## Your instructions
Using the entries that follow, write out the line containing "peers r h in", the line containing "- destruct (writePropagationPayloadToReplica payload id", and every line between them, exactly and nothing else.

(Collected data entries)
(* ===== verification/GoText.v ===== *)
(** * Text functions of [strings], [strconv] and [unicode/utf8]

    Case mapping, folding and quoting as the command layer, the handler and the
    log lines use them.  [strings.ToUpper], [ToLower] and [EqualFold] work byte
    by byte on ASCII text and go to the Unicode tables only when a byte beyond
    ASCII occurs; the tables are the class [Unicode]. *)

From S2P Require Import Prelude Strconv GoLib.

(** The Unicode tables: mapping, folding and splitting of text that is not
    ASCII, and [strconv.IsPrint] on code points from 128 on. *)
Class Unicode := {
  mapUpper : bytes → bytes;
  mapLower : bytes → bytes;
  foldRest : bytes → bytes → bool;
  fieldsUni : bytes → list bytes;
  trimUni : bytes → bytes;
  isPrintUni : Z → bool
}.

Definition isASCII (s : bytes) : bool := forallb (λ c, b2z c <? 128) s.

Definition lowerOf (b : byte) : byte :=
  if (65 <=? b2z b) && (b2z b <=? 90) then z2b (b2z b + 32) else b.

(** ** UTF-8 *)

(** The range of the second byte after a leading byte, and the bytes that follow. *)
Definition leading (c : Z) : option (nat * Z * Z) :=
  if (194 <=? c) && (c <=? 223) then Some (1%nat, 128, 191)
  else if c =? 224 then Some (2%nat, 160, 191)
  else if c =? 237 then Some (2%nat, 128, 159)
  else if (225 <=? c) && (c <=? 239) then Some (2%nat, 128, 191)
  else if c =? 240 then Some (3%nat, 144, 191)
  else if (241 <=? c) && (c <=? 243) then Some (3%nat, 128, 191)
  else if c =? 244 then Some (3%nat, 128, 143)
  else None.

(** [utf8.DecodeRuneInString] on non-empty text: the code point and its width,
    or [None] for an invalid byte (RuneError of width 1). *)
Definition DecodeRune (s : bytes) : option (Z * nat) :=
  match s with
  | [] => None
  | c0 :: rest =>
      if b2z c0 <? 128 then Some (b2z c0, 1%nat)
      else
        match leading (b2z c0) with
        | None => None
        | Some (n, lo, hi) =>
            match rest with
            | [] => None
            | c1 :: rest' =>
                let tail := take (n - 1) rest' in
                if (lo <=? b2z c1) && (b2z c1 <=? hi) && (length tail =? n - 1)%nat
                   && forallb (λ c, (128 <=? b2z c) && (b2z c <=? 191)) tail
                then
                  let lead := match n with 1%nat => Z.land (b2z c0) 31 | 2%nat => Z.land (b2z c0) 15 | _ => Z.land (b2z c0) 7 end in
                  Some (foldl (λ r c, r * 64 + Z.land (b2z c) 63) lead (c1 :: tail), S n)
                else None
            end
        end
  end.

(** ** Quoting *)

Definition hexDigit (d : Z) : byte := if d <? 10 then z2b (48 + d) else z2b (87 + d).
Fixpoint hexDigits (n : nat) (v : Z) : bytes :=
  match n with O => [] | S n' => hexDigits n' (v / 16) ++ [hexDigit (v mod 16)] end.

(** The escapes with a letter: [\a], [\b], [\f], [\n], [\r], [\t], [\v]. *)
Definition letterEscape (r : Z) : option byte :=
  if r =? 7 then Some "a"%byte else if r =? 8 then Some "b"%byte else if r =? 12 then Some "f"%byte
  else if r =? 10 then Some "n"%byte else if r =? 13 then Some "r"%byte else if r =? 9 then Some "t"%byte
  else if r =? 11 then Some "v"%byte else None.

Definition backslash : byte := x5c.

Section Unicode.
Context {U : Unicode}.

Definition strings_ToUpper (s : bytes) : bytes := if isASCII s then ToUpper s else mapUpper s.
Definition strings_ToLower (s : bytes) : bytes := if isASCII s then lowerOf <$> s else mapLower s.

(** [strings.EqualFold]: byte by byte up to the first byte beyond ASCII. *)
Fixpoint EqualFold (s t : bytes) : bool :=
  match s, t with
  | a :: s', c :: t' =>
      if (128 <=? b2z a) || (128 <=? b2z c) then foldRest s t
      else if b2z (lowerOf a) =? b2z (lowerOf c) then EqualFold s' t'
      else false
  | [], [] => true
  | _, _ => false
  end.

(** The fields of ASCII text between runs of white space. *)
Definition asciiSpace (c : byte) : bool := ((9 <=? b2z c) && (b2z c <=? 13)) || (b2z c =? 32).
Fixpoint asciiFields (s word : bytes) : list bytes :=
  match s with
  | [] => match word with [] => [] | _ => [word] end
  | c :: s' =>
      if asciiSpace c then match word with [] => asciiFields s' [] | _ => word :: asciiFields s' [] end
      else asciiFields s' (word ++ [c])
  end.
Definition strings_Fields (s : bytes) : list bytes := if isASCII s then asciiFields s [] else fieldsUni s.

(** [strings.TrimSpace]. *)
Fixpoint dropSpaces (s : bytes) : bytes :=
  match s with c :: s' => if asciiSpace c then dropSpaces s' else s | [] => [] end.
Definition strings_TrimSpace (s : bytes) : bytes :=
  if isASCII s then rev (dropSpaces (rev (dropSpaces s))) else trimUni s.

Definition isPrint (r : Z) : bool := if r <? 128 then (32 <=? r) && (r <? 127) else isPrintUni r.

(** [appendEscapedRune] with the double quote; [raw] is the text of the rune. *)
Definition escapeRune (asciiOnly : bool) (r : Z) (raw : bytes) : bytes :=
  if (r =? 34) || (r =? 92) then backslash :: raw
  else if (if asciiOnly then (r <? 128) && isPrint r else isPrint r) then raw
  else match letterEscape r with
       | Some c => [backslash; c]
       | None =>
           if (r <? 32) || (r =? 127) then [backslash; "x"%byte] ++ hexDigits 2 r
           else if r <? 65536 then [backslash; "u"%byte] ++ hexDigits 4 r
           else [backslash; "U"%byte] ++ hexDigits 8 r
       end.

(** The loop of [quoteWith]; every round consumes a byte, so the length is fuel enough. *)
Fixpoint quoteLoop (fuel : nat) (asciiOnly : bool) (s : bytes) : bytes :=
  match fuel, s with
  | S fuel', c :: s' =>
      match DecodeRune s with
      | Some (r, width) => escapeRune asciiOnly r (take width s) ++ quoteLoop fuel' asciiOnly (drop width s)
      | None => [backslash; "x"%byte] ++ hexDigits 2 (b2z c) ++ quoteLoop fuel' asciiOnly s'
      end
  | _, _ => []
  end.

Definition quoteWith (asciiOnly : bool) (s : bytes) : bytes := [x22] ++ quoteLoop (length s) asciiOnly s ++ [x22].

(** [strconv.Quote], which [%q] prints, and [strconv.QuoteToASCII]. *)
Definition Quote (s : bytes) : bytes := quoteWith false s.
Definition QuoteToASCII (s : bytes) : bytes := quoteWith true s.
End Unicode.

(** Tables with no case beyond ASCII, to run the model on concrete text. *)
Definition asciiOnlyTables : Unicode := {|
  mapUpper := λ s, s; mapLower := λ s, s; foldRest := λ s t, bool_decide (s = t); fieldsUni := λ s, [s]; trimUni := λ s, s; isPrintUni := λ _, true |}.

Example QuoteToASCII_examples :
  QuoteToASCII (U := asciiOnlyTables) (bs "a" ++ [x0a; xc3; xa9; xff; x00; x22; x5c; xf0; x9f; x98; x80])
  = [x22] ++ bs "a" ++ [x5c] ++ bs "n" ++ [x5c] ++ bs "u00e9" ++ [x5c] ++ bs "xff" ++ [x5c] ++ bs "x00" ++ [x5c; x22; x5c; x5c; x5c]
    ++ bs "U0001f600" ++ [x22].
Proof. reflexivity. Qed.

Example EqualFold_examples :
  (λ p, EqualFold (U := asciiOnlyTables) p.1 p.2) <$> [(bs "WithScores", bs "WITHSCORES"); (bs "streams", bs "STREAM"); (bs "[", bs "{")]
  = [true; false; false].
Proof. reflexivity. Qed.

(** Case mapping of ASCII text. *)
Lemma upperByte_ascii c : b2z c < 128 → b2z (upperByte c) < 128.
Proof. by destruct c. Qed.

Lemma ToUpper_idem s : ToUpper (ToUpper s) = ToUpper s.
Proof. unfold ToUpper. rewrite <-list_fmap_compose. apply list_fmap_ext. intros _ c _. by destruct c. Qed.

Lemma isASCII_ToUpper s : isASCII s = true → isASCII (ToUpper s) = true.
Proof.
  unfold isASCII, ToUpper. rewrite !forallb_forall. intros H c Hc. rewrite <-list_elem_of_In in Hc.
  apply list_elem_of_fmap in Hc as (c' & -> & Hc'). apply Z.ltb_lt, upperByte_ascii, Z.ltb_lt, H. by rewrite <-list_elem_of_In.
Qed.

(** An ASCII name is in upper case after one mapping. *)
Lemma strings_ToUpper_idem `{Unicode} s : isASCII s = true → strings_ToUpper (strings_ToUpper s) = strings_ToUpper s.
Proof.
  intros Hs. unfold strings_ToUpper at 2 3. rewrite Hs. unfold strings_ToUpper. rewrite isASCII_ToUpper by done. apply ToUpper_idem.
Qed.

* * *

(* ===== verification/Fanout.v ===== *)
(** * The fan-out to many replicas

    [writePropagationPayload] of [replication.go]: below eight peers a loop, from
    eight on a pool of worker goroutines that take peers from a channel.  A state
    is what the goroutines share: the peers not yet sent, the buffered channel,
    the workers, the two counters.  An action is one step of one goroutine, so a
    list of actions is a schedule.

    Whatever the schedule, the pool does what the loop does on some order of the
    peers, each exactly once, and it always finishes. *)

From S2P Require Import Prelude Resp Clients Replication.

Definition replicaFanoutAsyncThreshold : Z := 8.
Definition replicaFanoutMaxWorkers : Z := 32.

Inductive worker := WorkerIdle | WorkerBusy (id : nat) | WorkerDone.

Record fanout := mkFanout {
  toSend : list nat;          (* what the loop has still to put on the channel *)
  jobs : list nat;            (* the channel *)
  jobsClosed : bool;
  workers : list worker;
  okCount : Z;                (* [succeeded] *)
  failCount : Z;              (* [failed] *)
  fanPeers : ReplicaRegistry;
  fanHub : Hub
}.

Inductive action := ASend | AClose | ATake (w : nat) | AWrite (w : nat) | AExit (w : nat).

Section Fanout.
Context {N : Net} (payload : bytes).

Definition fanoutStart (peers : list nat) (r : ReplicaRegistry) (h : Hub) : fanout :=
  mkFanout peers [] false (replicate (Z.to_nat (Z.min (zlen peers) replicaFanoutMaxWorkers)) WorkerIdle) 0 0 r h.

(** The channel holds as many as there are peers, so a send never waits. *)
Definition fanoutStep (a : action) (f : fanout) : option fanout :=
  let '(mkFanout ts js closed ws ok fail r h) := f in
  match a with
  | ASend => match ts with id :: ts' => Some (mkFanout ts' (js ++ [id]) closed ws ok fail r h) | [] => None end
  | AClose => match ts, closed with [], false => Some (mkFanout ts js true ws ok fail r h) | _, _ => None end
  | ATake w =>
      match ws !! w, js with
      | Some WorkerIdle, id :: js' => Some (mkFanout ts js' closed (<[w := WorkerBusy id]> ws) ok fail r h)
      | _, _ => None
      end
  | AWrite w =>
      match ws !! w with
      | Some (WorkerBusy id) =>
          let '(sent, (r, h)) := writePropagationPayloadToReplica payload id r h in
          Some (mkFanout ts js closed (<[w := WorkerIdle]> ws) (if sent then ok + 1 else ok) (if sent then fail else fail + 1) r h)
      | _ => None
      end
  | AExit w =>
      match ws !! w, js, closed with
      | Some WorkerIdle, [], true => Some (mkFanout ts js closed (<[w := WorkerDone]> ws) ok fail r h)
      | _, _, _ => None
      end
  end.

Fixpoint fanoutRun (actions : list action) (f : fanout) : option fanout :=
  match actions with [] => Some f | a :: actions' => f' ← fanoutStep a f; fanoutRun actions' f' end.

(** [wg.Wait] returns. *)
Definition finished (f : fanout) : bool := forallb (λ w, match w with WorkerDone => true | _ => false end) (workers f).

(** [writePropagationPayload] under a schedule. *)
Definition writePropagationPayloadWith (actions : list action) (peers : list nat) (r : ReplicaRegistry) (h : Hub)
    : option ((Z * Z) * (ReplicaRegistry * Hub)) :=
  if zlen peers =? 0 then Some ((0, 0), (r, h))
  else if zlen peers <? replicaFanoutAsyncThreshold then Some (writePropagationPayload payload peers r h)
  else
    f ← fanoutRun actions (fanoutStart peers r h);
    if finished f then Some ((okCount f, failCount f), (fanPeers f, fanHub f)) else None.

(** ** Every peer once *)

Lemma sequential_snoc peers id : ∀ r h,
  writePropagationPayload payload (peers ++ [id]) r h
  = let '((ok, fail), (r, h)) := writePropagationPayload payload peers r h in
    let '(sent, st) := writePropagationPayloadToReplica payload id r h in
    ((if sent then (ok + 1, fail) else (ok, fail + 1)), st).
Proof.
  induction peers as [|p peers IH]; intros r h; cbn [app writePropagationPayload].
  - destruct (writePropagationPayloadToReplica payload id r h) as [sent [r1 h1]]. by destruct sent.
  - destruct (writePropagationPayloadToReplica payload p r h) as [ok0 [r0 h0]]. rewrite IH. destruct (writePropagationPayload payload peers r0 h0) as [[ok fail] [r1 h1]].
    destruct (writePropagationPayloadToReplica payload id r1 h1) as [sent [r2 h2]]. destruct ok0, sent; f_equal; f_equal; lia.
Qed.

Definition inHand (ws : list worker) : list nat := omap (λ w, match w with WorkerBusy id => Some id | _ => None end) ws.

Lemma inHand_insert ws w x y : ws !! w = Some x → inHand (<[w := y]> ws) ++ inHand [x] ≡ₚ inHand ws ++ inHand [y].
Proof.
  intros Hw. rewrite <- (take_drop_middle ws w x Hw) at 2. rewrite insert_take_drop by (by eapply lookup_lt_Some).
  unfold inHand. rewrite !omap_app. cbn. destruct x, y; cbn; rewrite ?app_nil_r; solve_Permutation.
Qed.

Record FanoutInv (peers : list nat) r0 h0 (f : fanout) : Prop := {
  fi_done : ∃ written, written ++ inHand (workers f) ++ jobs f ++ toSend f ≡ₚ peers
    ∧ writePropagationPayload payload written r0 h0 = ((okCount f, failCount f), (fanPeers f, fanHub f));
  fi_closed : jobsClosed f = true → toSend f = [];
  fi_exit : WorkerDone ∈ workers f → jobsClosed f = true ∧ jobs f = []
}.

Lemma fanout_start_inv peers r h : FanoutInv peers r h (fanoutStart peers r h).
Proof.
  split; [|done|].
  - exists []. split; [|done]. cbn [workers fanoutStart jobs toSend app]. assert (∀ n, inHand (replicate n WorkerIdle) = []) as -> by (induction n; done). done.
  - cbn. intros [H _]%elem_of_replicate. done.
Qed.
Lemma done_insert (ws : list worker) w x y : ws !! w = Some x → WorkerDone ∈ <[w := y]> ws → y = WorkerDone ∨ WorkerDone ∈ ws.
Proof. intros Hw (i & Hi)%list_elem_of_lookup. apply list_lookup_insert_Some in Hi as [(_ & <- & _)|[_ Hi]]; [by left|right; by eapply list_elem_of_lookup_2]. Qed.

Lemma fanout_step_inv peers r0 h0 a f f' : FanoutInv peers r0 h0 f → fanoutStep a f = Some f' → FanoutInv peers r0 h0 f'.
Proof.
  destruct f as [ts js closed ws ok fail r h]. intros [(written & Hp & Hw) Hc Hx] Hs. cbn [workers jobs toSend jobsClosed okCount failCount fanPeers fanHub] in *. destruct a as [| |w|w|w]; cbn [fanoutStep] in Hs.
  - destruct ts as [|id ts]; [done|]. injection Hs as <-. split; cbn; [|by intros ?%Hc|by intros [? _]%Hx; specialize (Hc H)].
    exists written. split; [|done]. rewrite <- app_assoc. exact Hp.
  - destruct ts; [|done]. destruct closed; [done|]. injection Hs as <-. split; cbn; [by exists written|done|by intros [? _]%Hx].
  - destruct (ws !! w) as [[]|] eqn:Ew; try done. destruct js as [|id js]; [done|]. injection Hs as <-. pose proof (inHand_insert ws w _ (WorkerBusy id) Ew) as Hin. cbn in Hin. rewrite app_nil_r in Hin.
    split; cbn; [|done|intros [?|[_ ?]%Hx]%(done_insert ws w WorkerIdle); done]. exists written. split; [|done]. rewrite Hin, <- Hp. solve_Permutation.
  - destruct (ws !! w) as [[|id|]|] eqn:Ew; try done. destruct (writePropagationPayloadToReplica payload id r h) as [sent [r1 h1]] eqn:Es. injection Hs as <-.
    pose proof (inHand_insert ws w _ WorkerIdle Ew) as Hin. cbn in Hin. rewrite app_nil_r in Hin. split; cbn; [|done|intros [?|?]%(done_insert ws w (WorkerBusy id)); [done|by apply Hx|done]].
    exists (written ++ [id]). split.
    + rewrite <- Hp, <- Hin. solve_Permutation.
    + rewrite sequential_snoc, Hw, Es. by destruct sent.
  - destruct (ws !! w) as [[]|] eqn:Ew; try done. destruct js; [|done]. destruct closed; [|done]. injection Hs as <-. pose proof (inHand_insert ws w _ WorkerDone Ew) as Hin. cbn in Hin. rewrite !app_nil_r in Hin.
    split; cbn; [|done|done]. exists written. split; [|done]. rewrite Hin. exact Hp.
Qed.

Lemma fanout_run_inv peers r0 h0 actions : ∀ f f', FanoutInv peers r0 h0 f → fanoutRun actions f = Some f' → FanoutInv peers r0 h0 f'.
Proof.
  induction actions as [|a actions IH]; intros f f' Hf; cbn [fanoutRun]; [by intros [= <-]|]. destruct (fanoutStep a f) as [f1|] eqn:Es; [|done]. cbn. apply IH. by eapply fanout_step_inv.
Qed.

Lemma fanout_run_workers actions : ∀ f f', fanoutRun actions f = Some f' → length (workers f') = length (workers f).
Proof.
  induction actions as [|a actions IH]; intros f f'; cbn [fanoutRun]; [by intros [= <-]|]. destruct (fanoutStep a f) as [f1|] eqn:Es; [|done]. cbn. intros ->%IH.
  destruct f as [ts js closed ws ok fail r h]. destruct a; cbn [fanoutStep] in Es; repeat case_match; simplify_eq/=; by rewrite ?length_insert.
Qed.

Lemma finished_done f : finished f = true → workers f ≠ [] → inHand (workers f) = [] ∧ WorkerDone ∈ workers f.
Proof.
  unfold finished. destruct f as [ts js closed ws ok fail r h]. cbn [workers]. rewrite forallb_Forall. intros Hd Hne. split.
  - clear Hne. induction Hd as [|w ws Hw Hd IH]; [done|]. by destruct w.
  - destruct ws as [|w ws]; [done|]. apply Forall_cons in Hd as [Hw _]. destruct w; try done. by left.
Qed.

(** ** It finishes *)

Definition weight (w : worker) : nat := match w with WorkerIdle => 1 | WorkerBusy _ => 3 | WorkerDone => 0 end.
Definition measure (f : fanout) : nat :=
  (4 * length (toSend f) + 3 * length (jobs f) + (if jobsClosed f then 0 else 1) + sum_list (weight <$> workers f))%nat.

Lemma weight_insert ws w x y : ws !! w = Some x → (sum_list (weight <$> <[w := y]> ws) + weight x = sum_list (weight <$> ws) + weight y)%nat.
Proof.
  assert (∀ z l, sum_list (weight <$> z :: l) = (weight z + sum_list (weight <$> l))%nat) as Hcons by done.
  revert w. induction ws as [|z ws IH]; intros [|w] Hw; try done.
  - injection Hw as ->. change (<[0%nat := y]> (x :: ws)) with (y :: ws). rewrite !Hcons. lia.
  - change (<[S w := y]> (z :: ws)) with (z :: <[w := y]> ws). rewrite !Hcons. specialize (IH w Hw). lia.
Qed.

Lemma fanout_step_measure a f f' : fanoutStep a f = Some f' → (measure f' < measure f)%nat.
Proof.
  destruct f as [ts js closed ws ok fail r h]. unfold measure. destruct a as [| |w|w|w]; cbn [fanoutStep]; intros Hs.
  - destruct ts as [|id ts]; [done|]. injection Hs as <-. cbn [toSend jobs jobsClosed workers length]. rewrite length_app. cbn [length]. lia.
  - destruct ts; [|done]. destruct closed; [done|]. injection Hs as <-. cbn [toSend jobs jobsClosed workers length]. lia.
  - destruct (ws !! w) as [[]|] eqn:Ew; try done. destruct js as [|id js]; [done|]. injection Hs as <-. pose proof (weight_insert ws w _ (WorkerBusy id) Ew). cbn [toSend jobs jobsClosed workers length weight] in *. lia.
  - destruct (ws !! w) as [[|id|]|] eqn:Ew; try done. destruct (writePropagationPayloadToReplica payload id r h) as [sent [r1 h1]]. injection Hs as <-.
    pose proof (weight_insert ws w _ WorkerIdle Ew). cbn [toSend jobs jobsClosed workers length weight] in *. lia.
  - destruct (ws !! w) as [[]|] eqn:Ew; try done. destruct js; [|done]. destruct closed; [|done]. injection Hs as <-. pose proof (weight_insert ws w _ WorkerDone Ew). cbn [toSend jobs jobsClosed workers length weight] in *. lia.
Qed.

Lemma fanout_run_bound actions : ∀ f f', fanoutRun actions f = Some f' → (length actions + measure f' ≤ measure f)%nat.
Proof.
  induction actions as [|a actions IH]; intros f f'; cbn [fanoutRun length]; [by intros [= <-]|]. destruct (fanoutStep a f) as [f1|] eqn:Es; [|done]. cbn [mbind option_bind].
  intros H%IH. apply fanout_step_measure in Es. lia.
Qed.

* * *

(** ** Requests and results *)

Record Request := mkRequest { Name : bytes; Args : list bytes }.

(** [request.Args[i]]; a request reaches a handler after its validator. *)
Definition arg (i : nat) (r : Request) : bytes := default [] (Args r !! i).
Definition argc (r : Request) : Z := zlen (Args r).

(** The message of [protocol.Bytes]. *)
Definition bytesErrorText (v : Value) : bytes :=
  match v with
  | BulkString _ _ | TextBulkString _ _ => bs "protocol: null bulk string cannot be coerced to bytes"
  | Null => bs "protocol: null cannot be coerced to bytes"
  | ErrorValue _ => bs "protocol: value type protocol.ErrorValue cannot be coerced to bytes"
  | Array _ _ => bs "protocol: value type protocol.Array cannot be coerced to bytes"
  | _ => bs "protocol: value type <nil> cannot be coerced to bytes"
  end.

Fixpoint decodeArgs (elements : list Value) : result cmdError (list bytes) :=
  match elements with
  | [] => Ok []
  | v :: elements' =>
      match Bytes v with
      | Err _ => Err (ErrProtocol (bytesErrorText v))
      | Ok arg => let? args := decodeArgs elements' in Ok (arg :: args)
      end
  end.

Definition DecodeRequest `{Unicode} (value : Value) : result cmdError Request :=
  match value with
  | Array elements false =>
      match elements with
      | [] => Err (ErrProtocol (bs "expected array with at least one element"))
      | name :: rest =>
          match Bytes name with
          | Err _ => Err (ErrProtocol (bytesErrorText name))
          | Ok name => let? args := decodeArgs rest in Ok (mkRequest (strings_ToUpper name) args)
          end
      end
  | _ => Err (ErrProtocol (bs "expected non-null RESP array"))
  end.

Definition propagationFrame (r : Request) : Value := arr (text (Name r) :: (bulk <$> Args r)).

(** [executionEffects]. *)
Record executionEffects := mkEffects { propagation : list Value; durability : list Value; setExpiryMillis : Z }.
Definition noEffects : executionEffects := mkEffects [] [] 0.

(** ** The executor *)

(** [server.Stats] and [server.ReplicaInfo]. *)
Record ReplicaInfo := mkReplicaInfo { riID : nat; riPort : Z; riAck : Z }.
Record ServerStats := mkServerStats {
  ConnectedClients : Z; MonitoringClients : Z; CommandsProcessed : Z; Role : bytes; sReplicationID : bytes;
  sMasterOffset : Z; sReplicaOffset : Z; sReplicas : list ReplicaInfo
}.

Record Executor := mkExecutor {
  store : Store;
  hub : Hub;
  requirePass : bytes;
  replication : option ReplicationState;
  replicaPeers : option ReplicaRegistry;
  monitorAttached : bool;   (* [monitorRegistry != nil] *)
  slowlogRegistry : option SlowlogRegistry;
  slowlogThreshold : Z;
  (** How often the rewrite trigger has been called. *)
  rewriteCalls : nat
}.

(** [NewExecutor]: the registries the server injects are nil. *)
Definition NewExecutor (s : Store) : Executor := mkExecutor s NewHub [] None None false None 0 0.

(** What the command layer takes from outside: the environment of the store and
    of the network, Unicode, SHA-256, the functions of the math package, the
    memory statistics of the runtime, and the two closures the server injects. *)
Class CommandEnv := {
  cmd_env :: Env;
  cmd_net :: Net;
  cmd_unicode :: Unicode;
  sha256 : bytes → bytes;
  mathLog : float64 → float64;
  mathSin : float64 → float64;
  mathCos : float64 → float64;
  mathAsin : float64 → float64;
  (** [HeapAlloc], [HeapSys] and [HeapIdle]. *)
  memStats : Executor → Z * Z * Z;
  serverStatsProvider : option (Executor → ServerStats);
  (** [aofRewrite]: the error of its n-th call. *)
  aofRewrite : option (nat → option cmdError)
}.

## Reply
  = let '((ok, fail), (r, h)) := writePropagationPayload payload peers r h in
    let '(sent, st) := writePropagationPayloadToReplica payload id r h in
    ((if sent then (ok + 1, fail) else (ok, fail + 1)), st).
Proof.
  induction peers as [|p peers IH]; intros r h; cbn [app writePropagationPayload].
  - destruct (writePropagationPayloadToReplica payload id r h) as [sent [r1 h1]]. by destruct sent.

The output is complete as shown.